### THE DATA

--

(** * Lotka-Volterra Gillespie simulator ([robert_gillespie.ipynb], class [LV])

    A shallow embedding of the notebook's [LV] class: the constructor, the
    hazard function [get_hazards] and the simulation loop [run].

    Modelling choices.
    - Species counts and transition rows are Python integers: [Z].  This is
      the table of the docstring, whose rows are lists.  The notebook itself
      passes rows of a numpy array of 64-bit integers; their sums agree with
      the integers' as long as they fit 64 bits and wrap around beyond, so
      a statement that depends on the value of a sum carries that range.
    - In the run, rate constants, hazards and times are read as exact
      rationals [Q]: the labels a run binds, the counts it records and the
      lookups that raise do not depend on their rounding.  [get_hazards] is
      given a second time in Python's own arithmetic ([Py.get_hazards]:
      unbounded [int]s, binary64 [float]s, the OverflowError of a count that
      does not convert to a float); the statements about the values of the
      hazards are made there, and a statement that a run completes carries
      the range of counts in which that conversion cannot raise.
    - [hazards] and the hypothesis prior are dictionaries whose enumeration
      order reaches [Discrete]: insertion-ordered association lists.
      Dictionaries that are only looked up are [gmap]s.
    - The [initial] dictionary is an object shared with the caller: it lives
      in a heap and [LV] holds its address.
    - [env.bind] belongs to the external [particle] library.  A run is a tree
      of [env.bind] calls, interpreted against an arbitrary stateful
      environment.
    - The arithmetic of the scenario with concrete rates is checked a second
      time in IEEE 754 binary64. *)

From Stdlib Require Import QArith Sorted Lqa.
From Corelib Require Import PrimFloat SpecFloat FloatOps.
From stdpp Require Import gmap strings pretty list list_numbers fin_maps.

--

### THE PROBLEM
From the listing above, return every line that contains the word "notebook".

### TASK OUTPUT
    A shallow embedding of the notebook's [LV] class: the constructor, the
      the table of the docstring, whose rows are lists.  The notebook itself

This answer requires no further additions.